Content starts

(** When the callback of an effect is not a function, [commitUpdateQueue]
    throws at that effect: the callbacks before it were called, in order and
    once each, its own [callback] field and the queue's [effects] are already
    [null], and the records after it are as they were, their callbacks never
    called. *)
Theorem commitUpdateQueue_invalid_callback
    (w : World) (finishedWork finishedQueue : ptr) (instance : JsValue)
    (q : UpdateQueue) (a : ptr) (es1 : list ptr) (e : ptr) (es2 : list ptr)
    (u : Update) (v : JsValue) :
  updateQueues w !! finishedQueue = Some q ->
  queue_effects q = Some a ->
  arrays w !! a = Some (es1 ++ e :: es2) ->
  (forall e', e' ∈ es1 ->
     exists u', updates w !! e' = Some u' /\
                forall v', update_callback u' <> Some (NotCallable v')) ->
  updates w !! e = Some u ->
  update_callback u = Some (NotCallable v) ->
  exists w',
    commitUpdateQueue finishedWork finishedQueue instance w
    = (Throw InvalidCallback, w') /\
    queue_effects <$> updateQueues w' !! finishedQueue = Some None /\
    calls w' = calls w ++ invocations (updates w) instance [] es1 /\
    cleared w' e /\
    (forall e', e' ∈ es1 -> cleared w' e') /\
    (forall e', e' ∉ es1 -> e' <> e -> updates w' !! e' = updates w !! e').
Proof.
  intros Hq Heff Ha Hes1 Hu Hcb.
  assert (Hnot : e ∉ es1).
  { intros Hin. destruct (Hes1 e Hin) as (u' & Hu' & Hc').
    rewrite Hu in Hu'. injection Hu' as <-. exact (Hc' v Hcb). }
  rewrite (commitUpdateQueue_head _ _ _ _ _ _ _ Hq Heff Ha).
  set (w0 := with_updateQueues _ w).
  rewrite commitEffects_app.
  destruct (commitEffects_spec instance (updates w) es1 [] w0)
    as (h1 & Hrun1 & Hcl1 & Hframe1).
  { exact Hes1. }
  { intros e' Hin. apply elem_of_nil in Hin. contradiction. }
  { reflexivity. }
  rewrite (bind_run _ _ _ _ _ Hrun1).
  set (w1 := with_calls _ _).
  assert (Hu1 : updates w1 !! e = Some u).
  { simpl. rewrite (Hframe1 e Hnot). exact Hu. }
  cbn [commitEffects].
  rewrite (bind_load updates _ _ _ _ Hu1), Hcb.
  rewrite bind_assoc, (bind_storeUpdate _ _ _ _ _ Hu1).
  eexists. split; [reflexivity|]. simpl.
  split; [now rewrite lookup_insert_eq|]. split; [reflexivity|].
  split; [|split].
  - eexists. simpl. rewrite lookup_insert_eq. split; reflexivity.
  - intros e' Hin. destruct (Hcl1 e' Hin) as (u' & Hu' & Hc').
    exists u'. split; [|exact Hc']. simpl.
    rewrite lookup_insert_ne; [exact Hu'|]. intros <-. contradiction.
  - intros e' Hnot' Hne. rewrite lookup_insert_ne by congruence.
    apply Hframe1, Hnot'.
Qed.
(** The statements after the cache check on a response object that was
    sent already: nothing more is sent, and nothing leaves the [catch] but
    what reading the message throws off [undefined] or [null], when the
    handler threw that. *)
Lemma execute_sent (handler : edge_handler) (routePath : string) (req : request) p1 r1 c :
  headersSent r1 = true ->
  exists o p' r' c',
    try_catch (execute PORT URL_href handler (negb (NO_CACHE_has routePath)) req) on_failure
      {| proc := p1; res := r1; calls := c |} =
      (o, {| proc := p'; res := r'; calls := c' |}) /\
    headersSent r' = true /\
    (c' = c \/ exists w, expressToWebRequest PORT URL_href req = Normal w /\ c' = c ++ [w]) /\
    (o = Normal tt \/
     exists w err e,
       expressToWebRequest PORT URL_href req = Normal w /\ handler w = Throw err /\
       nullish err /\ o = Throw e /\ c' = c ++ [w]).
Proof.
  intros Hr1. rewrite try_catch_run. unfold execute. steps.
  destruct (expressToWebRequest PORT URL_href req) as [w|err] eqn:Hw; cbn beta iota.
  2:{ destruct (expressToWebRequest_error PORT URL_href req err Hw) as (m & ->).
      rewrite (on_failure_sent _ _ _ _ Hr1). cbn [message_of].
      eexists _, _, _, _. split; [reflexivity|]. auto. }
  steps. destruct (handler w) as [webResponse|err] eqn:Hh; cbn beta iota.
  2:{ rewrite (on_failure_sent _ _ _ _ Hr1).
      destruct (message_of err) as [details|e] eqn:Hm.
      - eexists _, _, _, _. split; [reflexivity|]. split; [exact Hr1|].
        split; [right; now exists w | now left].
      - eexists _, _, _, _. split; [reflexivity|]. split; [exact Hr1|].
        split; [right; now exists w|].
        right. exists w, err, e. repeat split; auto.
        apply message_of_nullish. now exists e. }
  steps. destruct r1 as [sc sh hs sb]. cbn in Hr1. subst hs.
  assert (Hw2 : exists p2,
    (if cacheable req (negb (NO_CACHE_has routePath)) webResponse (arrayBuffer webResponse)
     then cache_write req webResponse
            (collect_headers (response_headers webResponse)) (arrayBuffer webResponse)
     else mret tt)
      {| proc := p1;
         res := {| statusCode := sc; sentHeaders := sh; headersSent := true; sentBody := sb |};
         calls := c ++ [w] |} =
    (Normal tt,
     {| proc := p2;
        res := {| statusCode := sc; sentHeaders := sh; headersSent := true; sentBody := sb |};
        calls := c ++ [w] |})).
  { destruct (cacheable _ _ _ _); [apply cache_write_frame | now eexists]. }
  destruct Hw2 as (p2 & ->). cbn beta iota. steps.
  assert (Hfe : forall hs0,
    for_each hs0 (fun '(k, v) => on_res (res_setHeader k (JStr v)))
      {| proc := p2;
         res := {| statusCode := JNum (status webResponse); sentHeaders := sh;
                   headersSent := true; sentBody := sb |};
         calls := c ++ [w] |} =
    (match hs0 with [] => Normal tt | _ => Throw headers_sent_error end,
     {| proc := p2;
        res := {| statusCode := JNum (status webResponse); sentHeaders := sh;
                  headersSent := true; sentBody := sb |};
        calls := c ++ [w] |})).
  { intros [|[k v] rest]; reflexivity. }
  rewrite Hfe.
  destruct (collect_headers (response_headers webResponse)); cbn beta iota; steps;
    rewrite on_failure_sent by reflexivity; cbn [message_of headers_sent_error];
    eexists _, _, _, _; (split; [reflexivity|]); (split; [reflexivity|]);
    (split; [right; now exists w | now left]).
Qed.
(* ===== verification/_CoqProject ===== *)
-Q . S2P
Prelude.v
Queue.v
Memory.v
Cstring.v
Strings.v
Format.v
Div64.v
Mmu.v
Kernel.v
Process.v
MessageQueue.v
Semaphore.v
System.v
Screen.v
Info.v
Invariant.v
Preserve.v
Progress.v
Refines.v
KernelProps.v
MessageProps.v
SemaphoreProps.v
Display.v
Hash.v
HashProps.v
SharedMemory.v
SharedProps.v
Processor.v
Interrupts.v
EarlyMm.v
Keymap.v
Kbd.v
KbdProps.v
Machine.v
MachineProps.v
Typed.v
Runtime.v
Boot.v
Echo.v
Gdb.v
GdbProps.v
Debugger.v
Malloc.v
MallocLayout.v
MallocInv.v
MallocHole.v
MallocLinks.v
MallocFree.v
MallocIndex.v
MallocAlloc.v
MallocMain.v
MallocStart.v
MallocReady.v
MallocResize.v
MallocAlign.v
MallocProps.v
MallocGuard.v
MallocKernel.v
Lemma memmem_one_ok mm y x n :
  match memmem_one mm y x n with
  | Some p => exists j0, p = y + j0 /\ 0 <= j0 < Z.of_nat n /\ occurs mm y x 1 j0 /\ forall j', 0 <= j' < j0 -> ~ occurs mm y x 1 j'
  | None => forall j', 0 <= j' < Z.of_nat n -> ~ occurs mm y x 1 j'
  end.
Proof.
  revert y. induction n as [|n IH]; intros y; simpl; [intros; lia|].
  destruct (Z.eqb_spec (load8 mm y) (load8 mm x)) as [E|E].
  - exists 0. split_and!; [lia|lia|lia| |lia]. intros i Hi. replace i with 0 by lia. by rewrite !Z.add_0_r.
  - assert (~ occurs mm y x 1 0) as H0. { intros Ho. apply E. specialize (Ho 0 ltac:(lia)). by rewrite !Z.add_0_r in Ho. }
    assert (forall j, occurs mm (y + 1) x 1 j <-> occurs mm y x 1 (j + 1)) as Hsh.
    { intros j. unfold occurs. by replace (y + (j + 1)) with (y + 1 + j) by lia. }
    specialize (IH (y + 1)). destruct (memmem_one mm (y + 1) x n) as [p|].
    + destruct IH as (j0 & -> & Hj & Ho & Hno). exists (j0 + 1). split_and!; [lia|lia|lia|by apply Hsh|].
      intros j' Hj'. destruct (decide (j' = 0)) as [->|]; [done|]. replace j' with (j' - 1 + 1) by lia. rewrite <- Hsh. apply Hno. lia.
    + intros j' Hj'. destruct (decide (j' = 0)) as [->|]; [done|]. replace j' with (j' - 1 + 1) by lia. rewrite <- Hsh. apply IH. lia.
Qed.

(** Memmem, which skips ahead by two bytes where it can, returns the first
    occurrence of a needle of [m] bytes in the [n] bytes of the haystack, and
    null exactly when there is none. *)
Theorem memmem_first mm y n x m : 0 < m <= n ->
  match memmem mm y n x m with
  | Some p => exists j, p = y + j /\ 0 <= j <= n - m /\ occurs mm y x m j /\ forall j', 0 <= j' < j -> ~ occurs mm y x m j'
  | None => forall j, 0 <= j <= n - m -> ~ occurs mm y x m j
  end.
Proof.
  intros Hm. unfold memmem. destruct (Z.ltb_spec n m); [lia|]. destruct (Z.eqb_spec m 0); [lia|]. destruct (Z.eqb_spec n 0); [lia|].
  simpl orb. cbv iota. destruct (Z.eqb_spec 1 m) as [<-|]; simpl negb; cbv iota.
  - pose proof (memmem_one_ok mm y x (Z.to_nat n)) as H1. rewrite Z2Nat.id in H1 by lia.
    destruct (memmem_one mm y x (Z.to_nat n)); [destruct H1 as (j & ? & ? & ? & ?); exists j; split_and!; try done; lia|].
    intros j Hj. apply H1. lia.
  - destruct (if load8 mm x =? load8 mm (x + 1) then (2, 1) else (1, 2)) as [k l] eqn:Ekl.
    apply memmem_loop_ok; try lia. done.
Qed.

(** ** Building strings *)

Section Building.
Implicit Types (m : mem) (p q s dst src : Z) (l : list Z).

Lemma strcpy_loop_ok fuel m q p l : cstring m p l -> (length l < fuel)%nat -> q <= p \/ p + Z.of_nat (length l) < q ->
  exists m', strcpy_loop fuel m q p = Ok m' /\ copied m m' q p (Z.of_nat (length l) + 1).
Proof.
  revert m q p fuel. induction l as [|b l IH]; intros m q p [|fuel] H Hf Hd; simpl in H, Hf; try lia; cbn [strcpy_loop length] in *.
  - rewrite H. exists (store8 m q 0). split; [done|]. intros a. rewrite load8_store8. repeat case_decide; try lia.
    subst. rewrite Z.sub_diag, Z.add_0_r. by rewrite H.
  - destruct H as (Hb & Hne & H). rewrite Hb. destruct (Z.eqb_spec b 0); [done|].
    destruct (IH (store8 m q b) (q + 1) (p + 1) fuel) as (m' & E & HC); [|lia|lia|].
    { eapply cstring_agree; [|exact H]. intros x Hx. apply load8_store8_ne. lia. }
    exists m'. split; [done|]. intros a. rewrite HC. pose proof (load8_range m p). rewrite !load8_store8.
    repeat case_decide; try lia; try (f_equal; lia). replace (p + (a - q)) with p by lia. rewrite Hb. apply uwrap_small. lia.
Qed.

Lemma copied_cstring m m' dst src l : copied m m' dst src (Z.of_nat (length l) + 1) -> cstring m src l -> cstring m' dst l.
Proof.
  intros HC. assert (forall x, 0 <= x <= Z.of_nat (length l) -> load8 m' (dst + x) = load8 m (src + x)) as Hx.
  { intros x Hx. rewrite HC, decide_True by lia. f_equal. lia. }
  clear HC. revert dst src Hx. induction l as [|b l IH]; intros dst src Hx; simpl.
  - specialize (Hx 0). rewrite !Z.add_0_r in Hx. intros <-. apply Hx. simpl. lia.
  - intros (Hb & Hne & H). pose proof (Hx 0) as H0. rewrite !Z.add_0_r in H0. split_and!; [rewrite <- Hb; apply H0; simpl; lia|done|].
    apply (IH _ (src + 1)); [|done]. intros x Hx'. replace (dst + 1 + x) with (dst + (x + 1)) by lia.
    replace (src + 1 + x) with (src + (x + 1)) by lia. apply Hx. simpl. lia.
Qed.

(** Strcpy of a string to an area that does not overlap it returns the
    destination, which then holds the string; no other byte changes. *)
Theorem strcpy_correct fuel m dst src l : cstring m src l -> (length l < fuel)%nat ->
  dst + Z.of_nat (length l) < src \/ src + Z.of_nat (length l) < dst ->
  exists m', strcpy fuel m dst src = Ok (dst, m') /\ cstring m' dst l /\ cstring m' src l /\
    forall x, x < dst \/ dst + Z.of_nat (length l) < x -> load8 m' x = load8 m x.
Proof.
  intros H Hf Hd. destruct (strcpy_loop_ok fuel m dst src l H Hf) as (m' & E & HC); [lia|]. exists m'.
  assert (forall x, x < dst \/ dst + Z.of_nat (length l) < x -> load8 m' x = load8 m x) as Hfr by (intros x Hx; rewrite HC, decide_False by lia; done).
  unfold strcpy. rewrite E. split_and!; [done|by eapply copied_cstring| |done].
  eapply cstring_agree; [|exact H]. intros x Hx. apply Hfr. lia.
Qed.

(** What strlcat leaves after [n] copied bytes and a zero. *)
Definition appended m m' q p (n : Z) : Prop :=
  forall x, load8 m' x = if decide (x = q + n) then 0 else if decide (q <= x < q + n) then load8 m (p + (x - q)) else load8 m x.

Lemma strlcat_copy_ok fuel m q p bytes size l : cstring m p l -> (length l < fuel)%nat -> bytes < size ->
  q + (size - bytes) <= p \/ p + Z.of_nat (length l) < q ->
  exists m', strlcat_copy fuel m q p bytes size = Ok (bytes + Z.of_nat (length l), m') /\
    appended m m' q p (Z.min (Z.of_nat (length l)) (size - 1 - bytes)).
Proof.
  revert m q p bytes fuel. induction l as [|b l IH]; intros m q p bytes [|fuel] H Hf Hs Hd; simpl in H, Hf; try lia; cbn [strlcat_copy length] in *.
  - rewrite H. exists (store8 m q 0). split; [simpl; do 2 f_equal; lia|]. intros x. rewrite load8_store8. repeat case_decide; try lia; done.
  - destruct H as (Hb & Hne & H). rewrite Hb. destruct (Z.eqb_spec b 0); [done|]. destruct (Z.ltb_spec (bytes + 1) size).
    + destruct (IH (store8 m q b) (q + 1) (p + 1) (bytes + 1) fuel) as (m' & E & HA); [|lia|lia|lia|].
      { eapply cstring_agree; [|exact H]. intros x Hx. apply load8_store8_ne. lia. }
      exists m'. split; [rewrite E; do 2 f_equal; lia|]. intros x. rewrite HA. pose proof (load8_range m p). rewrite !load8_store8.
      repeat case_decide; try lia; try (f_equal; lia). replace (p + (x - q)) with p by lia. rewrite Hb. apply uwrap_small. lia.
    + assert (bytes = size - 1) as -> by lia.
      assert (forall f m1 p1 l1 b1, cstring m1 p1 l1 -> (length l1 < f)%nat -> size - 1 <= b1 ->
        strlcat_copy f m1 q p1 b1 size = Ok (b1 + Z.of_nat (length l1), store8 m1 q 0)) as Hfull.
      { clear. induction f as [|f IH]; intros m1 p1 l1 b1 H1 Hf Hb; [lia|]. destruct l1 as [|c l1]; simpl in H1; cbn [strlcat_copy length] in *.
        - rewrite H1. simpl. do 2 f_equal. lia.
        - destruct H1 as (-> & Hne & H1). destruct (Z.eqb_spec c 0); [done|]. destruct (Z.ltb_spec (b1 + 1) size); [lia|].
          rewrite (IH _ _ l1) by (done || lia). do 2 f_equal. lia. }
      rewrite (Hfull fuel m (p + 1) l) by (done || lia). eexists. split; [do 2 f_equal; lia|]. intros x. rewrite load8_store8.
      repeat case_decide; try lia; done.
Qed.

Lemma strlcat_seek_ok m q bytes n l : cstring m q l ->
  strlcat_seek m q bytes n = (q + Z.of_nat (Nat.min (length l) n), bytes + Z.of_nat (Nat.min (length l) n)).
Proof.
  revert q bytes l. induction n as [|n IH]; intros q bytes l H; simpl.
  - rewrite Nat.min_0_r. f_equal; lia.
  - destruct l as [|b l]; simpl in H.
    + rewrite H. simpl. f_equal; lia.
    + destruct H as (-> & Hne & H). destruct (Z.eqb_spec b 0); [done|]. rewrite (IH _ _ l) by done. simpl. f_equal; lia.
Qed.

(** A memory that agrees with two strings put end to end. *)
Lemma cstring_concat m m' dst l1 p l2 n : cstring m dst l1 -> cstring m p l2 -> (n <= length l2)%nat ->
  (forall x, dst <= x < dst + Z.of_nat (length l1) -> load8 m' x = load8 m x) ->
  (forall x, 0 <= x < Z.of_nat n -> load8 m' (dst + Z.of_nat (length l1) + x) = load8 m (p + x)) ->
  load8 m' (dst + Z.of_nat (length l1) + Z.of_nat n) = 0 -> cstring m' dst (l1 ++ take n l2).
Proof.
  revert dst. induction l1 as [|b l1 IH]; intros dst H1 H2 Hn Ha Hb Hz; simpl.
  - clear Ha H1. simpl in Hb, Hz. rewrite Z.add_0_r in Hb, Hz. revert dst p n H2 Hn Hb Hz.
    induction l2 as [|b l2 IH]; intros dst p [|n] H2 Hn Hb Hz; simpl in *; try lia; try (by rewrite Z.add_0_r in Hz).
    destruct H2 as (Hp & Hne & H2). pose proof (Hb 0) as H0. rewrite !Z.add_0_r in H0. split_and!; [rewrite <- Hp; apply H0; lia|done|].
    apply (IH _ (p + 1)); [done|lia| |].
    + intros x Hx. replace (dst + 1 + x) with (dst + (x + 1)) by lia. replace (p + 1 + x) with (p + (x + 1)) by lia. apply Hb. lia.
    + rewrite <- Hz. f_equal. lia.
  - destruct H1 as (Hd & Hne & H1). simpl in Ha, Hb, Hz. split_and!; [rewrite <- Hd; apply Ha; lia|done|]. apply IH; try done.
    + intros x Hx. apply Ha. lia.
    + intros x Hx. rewrite <- Hb by done. f_equal. lia.
    + rewrite <- Hz. f_equal. lia.
Qed.

(** Strlcat onto a string shorter than [size] leaves the concatenation cut
    to [size - 1] bytes, writes nothing outside the [size] bytes of the
    destination, and returns the length the whole concatenation has. *)
Theorem strlcat_truncates fuel m dst src size l1 l2 : cstring m dst l1 -> cstring m src l2 -> (length l2 < fuel)%nat ->
  Z.of_nat (length l1) < size -> dst + size <= src \/ src + Z.of_nat (length l2) < dst ->
  exists m', strlcat fuel m dst src size = Ok (Z.of_nat (length l1 + length l2), m') /\
    cstring m' dst (take (Z.to_nat (size - 1)) (l1 ++ l2)) /\
    forall x, x < dst \/ dst + size <= x -> load8 m' x = load8 m x.
Proof.
  intros H1 H2 Hf Hs Hd. unfold strlcat. rewrite (strlcat_seek_ok m dst 0 (Z.to_nat size) l1 H1). rewrite Nat.min_l by lia.
  rewrite Z.add_0_l. destruct (Z.eqb_spec (Z.of_nat (length l1)) size) as [|Hne]; [lia|].
  destruct (strlcat_copy_ok fuel m (dst + Z.of_nat (length l1)) src (Z.of_nat (length l1)) size l2 H2 Hf Hs) as (m' & E & HA); [lia|].
  exists m'. split_and!; [rewrite E; do 2 f_equal; lia| |].
  - rewrite take_app. rewrite take_ge by lia. set (n := Nat.min (length l2) (Z.to_nat (size - 1) - length l1)).
    replace (take (Z.to_nat (size - 1) - length l1) l2) with (take n l2).
    2: { unfold n. destruct (Nat.le_ge_cases (length l2) (Z.to_nat (size - 1) - length l1)); [|by rewrite Nat.min_r].
         by rewrite Nat.min_l, !take_ge by lia. }
    assert (Z.min (Z.of_nat (length l2)) (size - 1 - Z.of_nat (length l1)) = Z.of_nat n) as En by lia. rewrite En in HA.
    apply (cstring_concat m m' dst l1 src l2 n); [done|done|lia| | |].
    + intros x Hx. rewrite HA. repeat case_decide; lia || done.
    + intros x Hx. rewrite HA. repeat case_decide; try lia. f_equal. lia.
    + rewrite HA, decide_True by lia. done.
  - intros x Hx. rewrite HA. repeat case_decide; lia || done.
Qed.
End Building.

Content ends

Transcribe the opening lines of the listing exactly, please. Stop after the line that contains "once each, its".

(** When the callback of an effect is not a function, [commitUpdateQueue]
    throws at that effect: the callbacks before it were called, in order and
    once each, its own [callback] field and the queue's [effects] are already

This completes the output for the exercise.